Lemma filter_with_permissions_spec permissions data h0 r h' :
  filter_with_permissions permissions data h0 = (r, h') ->
  grown h0 h' /\
  forall res, r = Ok res ->
    fresh (length h0) h' res /\
    forall a ps,
      field h' res "projects" = VRef a -> h' !! a = Some (CArray ps) ->
      (_hasPermissionType permissions "PORTFOLIO_VIEW" = false -> ps = [])
      /\ forall p, p ∈ ps ->
           exists o fs, p = VRef o /\ h' !! o = Some (CObject fs)
             /\ has_grant permissions (default VUndefined (fs !! "businessUnit"))
             /\ (_hasPermissionType permissions "FINANCIAL_DATA" = false ->
                 fs !! "budget" = None /\ fs !! "revenue" = None)
             /\ (_hasPermissionType permissions "DETAILED_METRICS" = false ->
                 fs !! "detailedMetrics" = None).
Proof.
  intros Hrun. split; [by eapply filter_with_permissions_grown|].
  intros res ->.
  apply filter_with_permissions_ok in Hrun as (h1 & Hclone & Hlen & Hcases).
  apply (json_clone_spec (length h0)) in Hclone as (_ & _ & Hd);
    [|done|apply forest_start].
  specialize (Hd res eq_refl).
  split; [eapply fresh_mono; [done|lia]|].
  intros a ps Ha Hps.
  destruct Hcases as [[Hfalsy Hsame]|
    (_ & ld & fs & kept & -> & Hld & Hnone & _ & Hkept & Hproj & Harr & Hcopy)].
  { rewrite Hsame in Ha. by rewrite Ha in Hfalsy. }
  cbv zeta in Hproj, Harr, Hcopy.
  set (h3 := <[ld := CObject (<["projects" := VRef (length h1)]> fs)]>
               (h1 ++ [CArray kept])) in *.
  rewrite Hproj in Ha. injection Ha as <-.
  rewrite Harr in Hps. injection Hps as <-.
  split.
  { intros Hpv. by rewrite (Hnone Hpv). }
  intros p Hpin.
  apply list_elem_of_fmap in Hpin as (i & -> & Hi). apply elem_of_seq in Hi.
  destruct (lookup_lt_is_Some_2 kept i ltac:(lia)) as [q Hq].
  exists (length h3 + i)%nat, (redacted_fields permissions (own_properties h3 q)).
  split; [done|]. split; [by apply Hcopy|].
  split; [|split; [apply redacted_fields_financial
                  |apply redacted_fields_detailed]].
  rewrite redacted_fields_other by done.
  rewrite Forall_forall in Hkept.
  destruct (Hkept q) as [Hqb Hqt]; [by eapply list_elem_of_lookup_2|].
  apply scoping_check, has_grant_VStr in Hqt as [(s & Hs & Hgrant)|Hall];
    [|apply Hall].
  apply field_is_ref in Hs as (lq & fsq & -> & Hlq & Hbu); [|done].
  enough (own_properties h3 (VRef lq) !! "businessUnit" = Some (VStr s))
    as -> by done.
  simpl. unfold cell_at, h3.
  destruct (decide (ld = lq)) as [<-|Hne].
  + rewrite list_lookup_insert_eq
      by (rewrite length_app; apply lookup_lt_Some in Hld; lia).
    simpl. rewrite lookup_insert_ne by done. congruence.
  + rewrite list_lookup_insert_ne by done.
    rewrite lookup_app_l by by eapply lookup_lt_Some.
    by rewrite Hlq.
Qed.

(** *** The list returned, from the list passed in *)

Lemma Forall2_filter_agree {A B} (R : A -> B -> Prop) (f : A -> bool)
    (g : B -> bool) l k :
  (forall x y, R x y -> f x = g y) ->
  Forall2 R l k -> Forall2 R (List.filter f l) (List.filter g k).
Proof.
  intros Hfg HF. induction HF as [|x y l k Hxy _ IH]; simpl; [done|].
  rewrite <- (Hfg x y Hxy). destruct (f x); [by constructor|done].
Qed.

Lemma Forall2_elem_r {A B} (R : A -> B -> Prop) l k :
  Forall2 R l k -> Forall2 (fun x y => R x y /\ y ∈ k) l k.
Proof.
  intros HF. induction HF as [|x y l k Hxy _ IH]; [done|].
  constructor; [split; [done|by left]|].
  eapply Forall2_impl; [done|]. intros ? ? [? ?]. split; [done|by right].
Qed.
(** X5: when [createProgram] answers [null] and the host nevertheless
    reports a true link status, the run ends in "Shader program could not
    be initialized" without a single [console.error]: this failure leaves
    no diagnostic. *)
Theorem null_program_fails_silently (src : Source) (st : state) :
  let out := createDeviceFingerprint src host st in
  existsb program_null (trace_of out) = true ->
  existsb link_failed (trace_of out) = false ->
  result_of out = Thrown (Error "Shader program could not be initialized")
  /\ count_calls (@is_consoleError) (trace_of out) = 0%nat
  /\ count_calls (@is_drawArrays) (trace_of out) = 0%nat
  /\ count_calls (@is_digest) (trace_of out) = 0%nat.
Proof.
  rewrite both_sources. cbn zeta.
  exec_run host; intros Hnull Hlink;
    try discriminate Hnull; try discriminate Hlink.
  all: repeat split; reflexivity.
Qed.

(** X7: whatever the host's digest answers, the string of a successful
    run has two characters per answered byte, all of them in [0-9a-f]; it
    has the 64-character shape exactly when the host answered 32 bytes. *)
Theorem fingerprint_shape_follows_digest
    (src : Source) (st st' : state) (tr : list Event) (s : string) :
  createDeviceFingerprint src host st = (st', tr, Returned s) ->
  exists digest,
    digest_answer tr = Some digest
    /\ String.length s = (2 * List.length digest)%nat
    /\ forallb is_lower_hex (list_ascii_of_string s) = true
    /\ (matches_hex64 s = true <-> List.length digest = 32%nat).
Proof.
  intros Hrun.
  destruct (fingerprint_of_digest_answer _ _ _ _ _ Hrun)
    as (digest & Hd & ->).
  exists digest. split; [exact Hd|].
  split; [apply hex_of_bytes_length|].
  split; [apply hex_of_bytes_lower|].
  unfold matches_hex64.
  rewrite hex_of_bytes_length, hex_of_bytes_lower, andb_true_r.
  rewrite Nat.eqb_eq. lia.
Qed.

........

What this task involves: Take the lines from the top of the data through the one that contains "intros p Hpin." and copy them exactly, leaving out every line after it.

Solution to this exercise:
Lemma filter_with_permissions_spec permissions data h0 r h' :
  filter_with_permissions permissions data h0 = (r, h') ->
  grown h0 h' /\
  forall res, r = Ok res ->
    fresh (length h0) h' res /\
    forall a ps,
      field h' res "projects" = VRef a -> h' !! a = Some (CArray ps) ->
      (_hasPermissionType permissions "PORTFOLIO_VIEW" = false -> ps = [])
      /\ forall p, p ∈ ps ->
           exists o fs, p = VRef o /\ h' !! o = Some (CObject fs)
             /\ has_grant permissions (default VUndefined (fs !! "businessUnit"))
             /\ (_hasPermissionType permissions "FINANCIAL_DATA" = false ->
                 fs !! "budget" = None /\ fs !! "revenue" = None)
             /\ (_hasPermissionType permissions "DETAILED_METRICS" = false ->
                 fs !! "detailedMetrics" = None).
Proof.
  intros Hrun. split; [by eapply filter_with_permissions_grown|].
  intros res ->.
  apply filter_with_permissions_ok in Hrun as (h1 & Hclone & Hlen & Hcases).
  apply (json_clone_spec (length h0)) in Hclone as (_ & _ & Hd);
    [|done|apply forest_start].
  specialize (Hd res eq_refl).
  split; [eapply fresh_mono; [done|lia]|].
  intros a ps Ha Hps.
  destruct Hcases as [[Hfalsy Hsame]|
    (_ & ld & fs & kept & -> & Hld & Hnone & _ & Hkept & Hproj & Harr & Hcopy)].
  { rewrite Hsame in Ha. by rewrite Ha in Hfalsy. }
  cbv zeta in Hproj, Harr, Hcopy.
  set (h3 := <[ld := CObject (<["projects" := VRef (length h1)]> fs)]>
               (h1 ++ [CArray kept])) in *.
  rewrite Hproj in Ha. injection Ha as <-.
  rewrite Harr in Hps. injection Hps as <-.
  split.
  { intros Hpv. by rewrite (Hnone Hpv). }
  intros p Hpin.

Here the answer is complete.